START DATA TO EXAMINE

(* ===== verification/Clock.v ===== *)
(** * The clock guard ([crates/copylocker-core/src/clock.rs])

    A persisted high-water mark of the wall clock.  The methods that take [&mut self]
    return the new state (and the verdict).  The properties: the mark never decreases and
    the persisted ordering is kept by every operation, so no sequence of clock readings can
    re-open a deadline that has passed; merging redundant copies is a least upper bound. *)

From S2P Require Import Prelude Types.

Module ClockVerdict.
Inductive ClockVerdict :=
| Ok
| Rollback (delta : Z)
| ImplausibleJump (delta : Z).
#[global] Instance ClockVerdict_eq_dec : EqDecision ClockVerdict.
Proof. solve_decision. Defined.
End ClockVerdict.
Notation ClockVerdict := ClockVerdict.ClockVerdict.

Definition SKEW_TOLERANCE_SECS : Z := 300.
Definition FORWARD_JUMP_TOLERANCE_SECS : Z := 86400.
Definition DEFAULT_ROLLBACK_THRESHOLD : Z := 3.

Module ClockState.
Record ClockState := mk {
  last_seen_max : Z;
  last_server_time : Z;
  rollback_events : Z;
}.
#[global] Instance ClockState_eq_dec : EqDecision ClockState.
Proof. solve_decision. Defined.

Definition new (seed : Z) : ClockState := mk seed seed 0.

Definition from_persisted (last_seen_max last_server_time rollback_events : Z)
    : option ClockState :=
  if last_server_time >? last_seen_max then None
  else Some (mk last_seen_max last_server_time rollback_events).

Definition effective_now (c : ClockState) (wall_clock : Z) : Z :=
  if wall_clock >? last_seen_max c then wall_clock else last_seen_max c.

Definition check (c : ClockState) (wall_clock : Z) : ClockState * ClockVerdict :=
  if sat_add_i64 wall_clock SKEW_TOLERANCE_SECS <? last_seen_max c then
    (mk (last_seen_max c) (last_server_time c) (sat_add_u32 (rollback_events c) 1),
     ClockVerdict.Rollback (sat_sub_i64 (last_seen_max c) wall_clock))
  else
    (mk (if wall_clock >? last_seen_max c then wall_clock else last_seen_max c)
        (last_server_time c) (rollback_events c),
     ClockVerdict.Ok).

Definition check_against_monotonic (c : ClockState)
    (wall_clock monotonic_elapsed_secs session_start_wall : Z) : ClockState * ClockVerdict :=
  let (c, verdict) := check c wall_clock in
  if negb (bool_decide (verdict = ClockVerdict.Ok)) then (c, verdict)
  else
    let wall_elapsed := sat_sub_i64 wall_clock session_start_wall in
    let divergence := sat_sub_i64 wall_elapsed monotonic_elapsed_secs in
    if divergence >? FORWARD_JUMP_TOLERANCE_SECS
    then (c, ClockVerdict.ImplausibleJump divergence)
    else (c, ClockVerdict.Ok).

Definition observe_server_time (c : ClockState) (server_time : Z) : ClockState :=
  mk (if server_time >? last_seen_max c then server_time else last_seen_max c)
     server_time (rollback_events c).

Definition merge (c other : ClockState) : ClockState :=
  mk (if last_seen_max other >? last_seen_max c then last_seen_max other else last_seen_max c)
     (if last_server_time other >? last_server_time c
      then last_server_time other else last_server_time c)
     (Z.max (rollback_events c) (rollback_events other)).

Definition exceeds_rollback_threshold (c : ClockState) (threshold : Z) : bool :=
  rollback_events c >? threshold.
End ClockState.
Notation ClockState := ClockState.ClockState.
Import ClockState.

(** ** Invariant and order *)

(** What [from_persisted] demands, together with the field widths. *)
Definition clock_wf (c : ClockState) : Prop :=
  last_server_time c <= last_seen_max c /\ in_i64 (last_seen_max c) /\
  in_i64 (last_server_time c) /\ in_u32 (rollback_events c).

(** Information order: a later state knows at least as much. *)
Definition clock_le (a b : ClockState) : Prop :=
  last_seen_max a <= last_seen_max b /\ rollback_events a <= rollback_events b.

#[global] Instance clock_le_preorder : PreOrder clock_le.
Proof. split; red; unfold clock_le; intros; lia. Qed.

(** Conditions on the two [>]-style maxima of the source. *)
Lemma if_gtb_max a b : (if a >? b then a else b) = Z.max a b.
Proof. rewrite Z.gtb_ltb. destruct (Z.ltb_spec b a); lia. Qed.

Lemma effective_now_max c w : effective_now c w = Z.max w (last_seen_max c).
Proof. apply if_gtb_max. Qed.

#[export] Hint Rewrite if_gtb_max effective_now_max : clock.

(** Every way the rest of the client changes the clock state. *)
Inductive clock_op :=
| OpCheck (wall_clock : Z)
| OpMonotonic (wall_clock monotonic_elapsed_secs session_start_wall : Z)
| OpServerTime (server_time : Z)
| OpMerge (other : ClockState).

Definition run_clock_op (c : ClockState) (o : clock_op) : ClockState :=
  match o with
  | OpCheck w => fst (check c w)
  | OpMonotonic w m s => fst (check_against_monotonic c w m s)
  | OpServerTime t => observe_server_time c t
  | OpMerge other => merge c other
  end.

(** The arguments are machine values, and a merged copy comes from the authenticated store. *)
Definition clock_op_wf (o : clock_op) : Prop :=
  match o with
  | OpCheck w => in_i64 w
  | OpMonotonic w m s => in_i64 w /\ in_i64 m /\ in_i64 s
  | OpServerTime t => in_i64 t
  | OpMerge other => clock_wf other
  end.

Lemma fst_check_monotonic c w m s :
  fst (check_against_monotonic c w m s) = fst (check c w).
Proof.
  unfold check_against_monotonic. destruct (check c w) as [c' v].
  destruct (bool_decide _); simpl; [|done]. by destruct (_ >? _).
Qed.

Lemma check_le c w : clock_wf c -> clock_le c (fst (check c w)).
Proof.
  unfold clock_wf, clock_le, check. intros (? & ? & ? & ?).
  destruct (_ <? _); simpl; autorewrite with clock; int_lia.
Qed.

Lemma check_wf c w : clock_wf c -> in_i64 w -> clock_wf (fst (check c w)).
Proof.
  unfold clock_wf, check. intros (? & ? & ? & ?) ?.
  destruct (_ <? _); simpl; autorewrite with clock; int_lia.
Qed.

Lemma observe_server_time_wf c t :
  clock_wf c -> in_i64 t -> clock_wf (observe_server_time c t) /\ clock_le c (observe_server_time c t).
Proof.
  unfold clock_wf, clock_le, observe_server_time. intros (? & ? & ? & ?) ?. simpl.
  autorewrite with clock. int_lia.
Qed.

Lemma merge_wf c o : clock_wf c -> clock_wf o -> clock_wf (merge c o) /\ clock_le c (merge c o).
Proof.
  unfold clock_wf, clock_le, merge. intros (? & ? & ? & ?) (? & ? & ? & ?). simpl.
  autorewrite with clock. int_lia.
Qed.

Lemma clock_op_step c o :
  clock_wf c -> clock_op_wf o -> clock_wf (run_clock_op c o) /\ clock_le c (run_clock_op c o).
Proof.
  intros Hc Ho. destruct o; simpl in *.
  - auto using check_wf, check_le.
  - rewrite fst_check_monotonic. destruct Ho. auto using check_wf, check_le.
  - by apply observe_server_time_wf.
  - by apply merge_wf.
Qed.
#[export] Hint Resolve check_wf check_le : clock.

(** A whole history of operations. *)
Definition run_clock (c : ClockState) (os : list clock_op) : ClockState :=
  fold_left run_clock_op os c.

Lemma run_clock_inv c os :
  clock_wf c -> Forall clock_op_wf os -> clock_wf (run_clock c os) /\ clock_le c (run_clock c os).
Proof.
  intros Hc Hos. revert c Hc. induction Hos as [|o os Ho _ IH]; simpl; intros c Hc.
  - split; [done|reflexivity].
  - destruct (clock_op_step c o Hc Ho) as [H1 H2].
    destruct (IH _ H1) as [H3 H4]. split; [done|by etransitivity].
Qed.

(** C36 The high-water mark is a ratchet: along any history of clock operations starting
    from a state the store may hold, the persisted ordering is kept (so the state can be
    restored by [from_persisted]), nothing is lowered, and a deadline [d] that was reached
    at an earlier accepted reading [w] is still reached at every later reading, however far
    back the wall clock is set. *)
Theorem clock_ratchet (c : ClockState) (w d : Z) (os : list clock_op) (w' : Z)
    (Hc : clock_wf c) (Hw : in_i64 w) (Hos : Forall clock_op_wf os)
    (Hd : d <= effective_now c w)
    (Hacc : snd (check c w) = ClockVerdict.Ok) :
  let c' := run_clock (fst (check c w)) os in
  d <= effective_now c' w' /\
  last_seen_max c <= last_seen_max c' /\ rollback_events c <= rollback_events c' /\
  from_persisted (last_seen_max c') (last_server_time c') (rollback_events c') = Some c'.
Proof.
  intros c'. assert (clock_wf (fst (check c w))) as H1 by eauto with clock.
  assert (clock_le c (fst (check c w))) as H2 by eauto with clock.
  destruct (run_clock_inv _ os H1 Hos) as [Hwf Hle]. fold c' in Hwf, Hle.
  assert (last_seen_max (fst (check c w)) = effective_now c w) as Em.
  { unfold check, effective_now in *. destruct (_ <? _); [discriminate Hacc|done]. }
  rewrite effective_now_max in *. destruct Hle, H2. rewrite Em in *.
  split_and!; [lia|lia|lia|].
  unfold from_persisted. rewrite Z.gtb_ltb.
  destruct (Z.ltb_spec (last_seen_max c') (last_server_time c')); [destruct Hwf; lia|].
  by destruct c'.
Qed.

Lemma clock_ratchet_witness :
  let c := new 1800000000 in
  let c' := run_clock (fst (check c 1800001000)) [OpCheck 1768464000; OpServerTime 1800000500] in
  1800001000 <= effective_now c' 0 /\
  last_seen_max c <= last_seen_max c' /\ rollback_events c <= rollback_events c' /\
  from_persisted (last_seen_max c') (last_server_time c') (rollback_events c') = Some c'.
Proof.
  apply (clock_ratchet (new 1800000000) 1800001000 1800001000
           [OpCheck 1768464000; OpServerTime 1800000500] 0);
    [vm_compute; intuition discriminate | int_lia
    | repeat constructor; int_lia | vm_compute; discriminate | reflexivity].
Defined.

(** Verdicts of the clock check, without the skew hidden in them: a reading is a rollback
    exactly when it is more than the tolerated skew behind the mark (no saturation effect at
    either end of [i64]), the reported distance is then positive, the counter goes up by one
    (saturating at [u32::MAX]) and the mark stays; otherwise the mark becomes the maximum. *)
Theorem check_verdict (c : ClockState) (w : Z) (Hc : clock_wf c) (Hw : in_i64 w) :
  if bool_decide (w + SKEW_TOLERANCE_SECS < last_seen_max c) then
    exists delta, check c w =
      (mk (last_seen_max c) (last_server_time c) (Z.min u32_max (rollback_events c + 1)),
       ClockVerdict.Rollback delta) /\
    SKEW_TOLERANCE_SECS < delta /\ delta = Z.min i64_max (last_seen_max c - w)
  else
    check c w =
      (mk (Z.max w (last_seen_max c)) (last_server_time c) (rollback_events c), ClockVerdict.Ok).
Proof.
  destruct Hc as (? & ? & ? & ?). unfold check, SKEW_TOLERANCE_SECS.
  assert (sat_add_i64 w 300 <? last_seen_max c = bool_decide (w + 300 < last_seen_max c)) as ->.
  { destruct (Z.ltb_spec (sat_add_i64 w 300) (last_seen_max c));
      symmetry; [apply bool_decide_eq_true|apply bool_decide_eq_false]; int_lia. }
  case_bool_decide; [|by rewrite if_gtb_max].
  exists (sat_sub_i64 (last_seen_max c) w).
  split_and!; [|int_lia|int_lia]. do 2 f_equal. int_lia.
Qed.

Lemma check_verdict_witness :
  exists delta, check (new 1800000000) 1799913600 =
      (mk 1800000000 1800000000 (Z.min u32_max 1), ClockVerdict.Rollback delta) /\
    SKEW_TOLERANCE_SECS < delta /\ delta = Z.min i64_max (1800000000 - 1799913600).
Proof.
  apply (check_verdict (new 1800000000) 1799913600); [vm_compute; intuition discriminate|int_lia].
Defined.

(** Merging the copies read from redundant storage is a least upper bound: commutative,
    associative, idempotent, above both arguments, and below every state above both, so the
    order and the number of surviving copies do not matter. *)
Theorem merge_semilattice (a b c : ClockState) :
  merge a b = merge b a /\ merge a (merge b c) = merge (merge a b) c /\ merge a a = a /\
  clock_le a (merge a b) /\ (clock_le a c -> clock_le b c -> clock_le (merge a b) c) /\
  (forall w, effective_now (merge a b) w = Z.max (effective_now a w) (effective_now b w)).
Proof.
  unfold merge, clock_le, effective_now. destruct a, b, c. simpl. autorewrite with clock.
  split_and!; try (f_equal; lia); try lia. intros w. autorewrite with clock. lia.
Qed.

END DATA TO EXAMINE

Please go through the data above and copy every line that has the word "divergence".

    let divergence := sat_sub_i64 wall_elapsed monotonic_elapsed_secs in
    if divergence >? FORWARD_JUMP_TOLERANCE_SECS
    then (c, ClockVerdict.ImplausibleJump divergence)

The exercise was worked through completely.